Spatial Distribution of Biomaterial Microenvironment pH and Its Modulatory Effect on Osteoclasts at the Early Stage of Bone Defect Regeneration.

It is generally accepted that biodegradable materials greatly influence the nearby microenvironment where cells reside; however, the range of interfacial properties has seldom been discussed due to technical bottlenecks. This study aims to depict biomaterial microenvironment boundaries by correlating interfacial H distribution with surrounding cell behaviors. Using a disuse-related osteoporotic mouse model, we confirmed that the abnormal activated osteoclasts could be suppressed under relatively alkaline conditions.
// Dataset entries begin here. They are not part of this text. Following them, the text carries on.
Lemma receipt_waits_witness :
  ∃ w (s2 : Submission ()), plant_reaches w ∧ eg_submits w !! 2%nat = Some s2 ∧ su_pc s2 = PDone (Pending 0) ∧
  ∃ sx, eg_submits w !! 0%nat = Some sx ∧ key_of (su_request sx) = key_of (su_request s2).
Proof.
  destruct race_runs as (w & s0 & r & s2 & Hw%plant_run_reaches & _ & _ & H2 & Hp & _).
  exists w, s2. split_and!; [exact Hw|exact H2|exact Hp|].
  destruct (receipt_waits policy_default staff_authorizer plant hash ∅ w 2 s2 0 Hw H2 Hp)
    as (sx & Hx & Hk & _).
  exists sx. split; [exact Hx|exact Hk].
Defined.

(** C39: a waiter can be left without an answer.  There is a run of three
    submissions of one request, in which nothing fails, after which a receipt
    waits for the shared result of a submission that has returned: no
    continuation of the run, whatever the workers and the callers do, ever
    writes that result. *)
Theorem receipt_stranded :
  ∃ (w : Engine (gmap IdempotencyKey (JournalEntry ())) ()) s,
    plant_reaches w ∧ eg_submits w !! 2%nat = Some s ∧ su_pc s = PDone (Pending 0) ∧
    ∀ w', rtc plant_step w w' → eg_replies w' !! 0%nat = None.
Proof.
  destruct race_runs as (w & s0 & r & s2 & Hw & H0 & Hp0 & H2 & Hp2 & Ha & Hs & Hr).
  exists w, s2. split_and!; [exact (plant_run_reaches _ _ Hw)|exact H2|exact Hp2|]. clear Hw.
  intros w'. apply stranded_forever. split; [exists s0, (Ready r); auto| | |exact Hr].
  - rewrite Ha. by intros ? ?%not_elem_of_nil.
  - rewrite Hs. by intros ? ?%not_elem_of_nil.
Qed.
The differentiation and apatite-resorption capability of osteoclasts were "switched off" when cultured in titrated material extracts with pH values higher than 7.8. To generate a localized alkaline microenvironment, a series of borosilicates were fabricated and their interfacial H distributions were monitored spatiotemporally by employing noninvasive microtest technology. By correlating interfacial H distribution with osteoclast "switch on/off" behavior, the microenvironment boundary of the tested material was found to be 400 ± 50 μm, which is broader than the generally accepted value, 300 μm. Furthermore, osteoporotic mice implanted with materials with higher interfacial pH values and boarder effective ranges had lower osteoclast activities and a thicker new bone. To conclude, effective proton microenvironment boundaries of degradable biomaterials were depicted and a weak alkaline microenvironment was shown to promote regeneration of osteoporotic bones possibly by suppressing abnormal activated osteoclasts.